*WHAT YOU ARE ASKED TO DO*. Please quote only the lines that start at the one with "- unfold selectOption." and go on to the last line of the data, both ends kept.

[Stored items]
====

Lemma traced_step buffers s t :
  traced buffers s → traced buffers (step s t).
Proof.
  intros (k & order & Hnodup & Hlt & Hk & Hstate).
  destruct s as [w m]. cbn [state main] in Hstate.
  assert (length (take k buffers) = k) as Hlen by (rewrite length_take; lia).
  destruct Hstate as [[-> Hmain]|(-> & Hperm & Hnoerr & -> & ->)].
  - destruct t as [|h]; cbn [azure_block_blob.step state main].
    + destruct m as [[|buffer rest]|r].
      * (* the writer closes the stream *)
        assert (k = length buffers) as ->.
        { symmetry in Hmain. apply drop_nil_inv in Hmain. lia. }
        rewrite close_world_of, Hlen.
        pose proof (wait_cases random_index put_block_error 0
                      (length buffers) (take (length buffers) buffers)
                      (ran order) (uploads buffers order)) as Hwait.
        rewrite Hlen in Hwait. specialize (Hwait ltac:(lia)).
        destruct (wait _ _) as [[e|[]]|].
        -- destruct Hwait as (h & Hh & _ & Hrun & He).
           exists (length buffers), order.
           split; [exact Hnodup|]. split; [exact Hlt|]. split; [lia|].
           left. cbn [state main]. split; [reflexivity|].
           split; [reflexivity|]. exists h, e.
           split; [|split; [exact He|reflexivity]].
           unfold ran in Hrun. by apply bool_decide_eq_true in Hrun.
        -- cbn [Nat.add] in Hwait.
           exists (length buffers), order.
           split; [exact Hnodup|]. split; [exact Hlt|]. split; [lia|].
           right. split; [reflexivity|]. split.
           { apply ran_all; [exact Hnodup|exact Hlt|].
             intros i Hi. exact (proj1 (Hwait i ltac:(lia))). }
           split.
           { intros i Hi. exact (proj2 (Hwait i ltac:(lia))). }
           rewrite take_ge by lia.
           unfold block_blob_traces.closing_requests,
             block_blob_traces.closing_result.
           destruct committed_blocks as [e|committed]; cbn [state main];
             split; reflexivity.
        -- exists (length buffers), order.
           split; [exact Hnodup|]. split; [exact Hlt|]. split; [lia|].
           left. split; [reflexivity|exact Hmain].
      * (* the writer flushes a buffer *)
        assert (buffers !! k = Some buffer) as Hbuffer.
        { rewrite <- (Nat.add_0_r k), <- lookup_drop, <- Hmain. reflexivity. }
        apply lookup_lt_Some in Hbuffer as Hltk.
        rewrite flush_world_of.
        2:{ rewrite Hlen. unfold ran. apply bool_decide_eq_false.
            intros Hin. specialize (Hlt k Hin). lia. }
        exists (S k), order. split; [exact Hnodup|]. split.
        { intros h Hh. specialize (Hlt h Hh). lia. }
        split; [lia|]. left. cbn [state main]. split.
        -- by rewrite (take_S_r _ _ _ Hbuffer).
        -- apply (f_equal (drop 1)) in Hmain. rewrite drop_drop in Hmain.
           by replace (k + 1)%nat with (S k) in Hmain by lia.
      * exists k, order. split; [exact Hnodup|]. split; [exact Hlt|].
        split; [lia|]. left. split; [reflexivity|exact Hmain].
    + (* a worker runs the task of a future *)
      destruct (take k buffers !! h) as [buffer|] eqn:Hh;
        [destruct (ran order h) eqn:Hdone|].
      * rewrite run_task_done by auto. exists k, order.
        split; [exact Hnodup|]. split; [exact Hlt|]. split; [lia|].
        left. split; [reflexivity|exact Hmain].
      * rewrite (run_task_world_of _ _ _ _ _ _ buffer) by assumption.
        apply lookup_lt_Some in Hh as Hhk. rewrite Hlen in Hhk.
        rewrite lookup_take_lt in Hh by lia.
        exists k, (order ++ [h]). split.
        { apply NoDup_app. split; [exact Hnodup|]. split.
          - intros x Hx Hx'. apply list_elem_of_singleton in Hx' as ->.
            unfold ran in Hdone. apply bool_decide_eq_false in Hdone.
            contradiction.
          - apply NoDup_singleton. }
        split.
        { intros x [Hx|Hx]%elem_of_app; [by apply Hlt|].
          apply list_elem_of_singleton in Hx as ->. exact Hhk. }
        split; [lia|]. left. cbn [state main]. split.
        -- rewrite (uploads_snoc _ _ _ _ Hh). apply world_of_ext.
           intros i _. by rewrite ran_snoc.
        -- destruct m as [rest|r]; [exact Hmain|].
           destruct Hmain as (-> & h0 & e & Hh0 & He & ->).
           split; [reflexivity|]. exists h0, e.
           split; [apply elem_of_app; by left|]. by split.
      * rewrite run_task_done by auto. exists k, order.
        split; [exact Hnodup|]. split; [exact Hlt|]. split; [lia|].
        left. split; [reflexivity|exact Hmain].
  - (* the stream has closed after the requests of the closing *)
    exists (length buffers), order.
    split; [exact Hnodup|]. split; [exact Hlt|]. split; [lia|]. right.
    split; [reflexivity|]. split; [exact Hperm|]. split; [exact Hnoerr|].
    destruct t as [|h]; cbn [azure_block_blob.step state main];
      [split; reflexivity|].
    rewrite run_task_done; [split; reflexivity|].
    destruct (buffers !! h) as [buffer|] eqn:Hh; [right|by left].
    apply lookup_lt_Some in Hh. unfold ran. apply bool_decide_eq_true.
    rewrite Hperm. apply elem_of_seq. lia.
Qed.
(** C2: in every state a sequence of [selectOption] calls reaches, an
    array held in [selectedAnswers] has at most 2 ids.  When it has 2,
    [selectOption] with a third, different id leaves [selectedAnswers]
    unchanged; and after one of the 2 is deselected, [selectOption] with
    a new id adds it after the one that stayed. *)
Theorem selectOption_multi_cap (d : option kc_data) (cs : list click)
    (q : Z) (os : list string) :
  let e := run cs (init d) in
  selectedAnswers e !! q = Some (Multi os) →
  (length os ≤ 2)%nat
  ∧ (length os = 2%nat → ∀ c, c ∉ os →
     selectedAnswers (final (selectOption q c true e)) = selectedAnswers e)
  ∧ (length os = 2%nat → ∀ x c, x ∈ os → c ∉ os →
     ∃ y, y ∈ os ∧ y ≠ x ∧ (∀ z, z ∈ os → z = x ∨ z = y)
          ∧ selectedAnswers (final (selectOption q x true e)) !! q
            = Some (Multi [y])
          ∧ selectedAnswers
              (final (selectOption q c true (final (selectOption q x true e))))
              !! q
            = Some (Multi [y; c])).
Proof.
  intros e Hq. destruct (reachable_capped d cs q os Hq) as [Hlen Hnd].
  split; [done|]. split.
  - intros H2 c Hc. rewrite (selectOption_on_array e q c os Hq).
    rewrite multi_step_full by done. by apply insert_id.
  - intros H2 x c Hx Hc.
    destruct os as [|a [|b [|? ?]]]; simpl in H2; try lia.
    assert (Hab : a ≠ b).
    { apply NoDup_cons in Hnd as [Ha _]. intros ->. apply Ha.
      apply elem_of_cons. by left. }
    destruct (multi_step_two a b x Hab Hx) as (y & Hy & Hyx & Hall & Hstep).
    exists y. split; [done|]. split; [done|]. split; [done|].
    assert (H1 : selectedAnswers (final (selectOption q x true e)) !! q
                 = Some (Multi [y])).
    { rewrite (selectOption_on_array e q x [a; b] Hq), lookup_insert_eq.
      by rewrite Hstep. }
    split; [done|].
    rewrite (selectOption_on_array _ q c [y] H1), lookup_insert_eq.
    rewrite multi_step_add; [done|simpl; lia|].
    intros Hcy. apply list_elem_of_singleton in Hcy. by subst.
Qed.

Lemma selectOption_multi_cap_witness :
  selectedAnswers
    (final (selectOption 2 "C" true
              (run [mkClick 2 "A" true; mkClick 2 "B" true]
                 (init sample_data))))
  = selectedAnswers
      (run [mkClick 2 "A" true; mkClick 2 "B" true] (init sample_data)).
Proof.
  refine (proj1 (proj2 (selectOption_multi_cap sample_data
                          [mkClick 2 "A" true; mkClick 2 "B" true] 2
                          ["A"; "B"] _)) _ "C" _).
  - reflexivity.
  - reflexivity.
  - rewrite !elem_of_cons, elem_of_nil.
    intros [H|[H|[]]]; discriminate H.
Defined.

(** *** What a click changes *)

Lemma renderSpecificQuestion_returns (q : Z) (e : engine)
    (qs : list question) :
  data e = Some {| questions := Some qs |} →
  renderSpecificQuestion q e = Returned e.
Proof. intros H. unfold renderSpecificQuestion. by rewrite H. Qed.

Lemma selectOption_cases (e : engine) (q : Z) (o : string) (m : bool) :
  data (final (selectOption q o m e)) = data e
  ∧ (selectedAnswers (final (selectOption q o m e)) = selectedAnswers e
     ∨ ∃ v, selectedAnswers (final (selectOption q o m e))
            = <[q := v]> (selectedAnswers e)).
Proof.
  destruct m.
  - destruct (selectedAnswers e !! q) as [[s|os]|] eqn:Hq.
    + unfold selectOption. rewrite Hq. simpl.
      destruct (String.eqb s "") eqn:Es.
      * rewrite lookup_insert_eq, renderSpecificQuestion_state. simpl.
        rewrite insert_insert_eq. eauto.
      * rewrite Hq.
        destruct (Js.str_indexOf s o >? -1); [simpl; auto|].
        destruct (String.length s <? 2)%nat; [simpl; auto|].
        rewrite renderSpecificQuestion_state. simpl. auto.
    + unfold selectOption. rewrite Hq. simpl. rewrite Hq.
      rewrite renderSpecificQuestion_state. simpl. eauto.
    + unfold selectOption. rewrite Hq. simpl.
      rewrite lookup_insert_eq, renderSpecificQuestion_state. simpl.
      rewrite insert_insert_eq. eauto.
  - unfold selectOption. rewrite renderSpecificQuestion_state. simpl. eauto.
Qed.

====

*OUTPUT OF THE EXERCISE*.
  - unfold selectOption. rewrite renderSpecificQuestion_state. simpl. eauto.
Qed.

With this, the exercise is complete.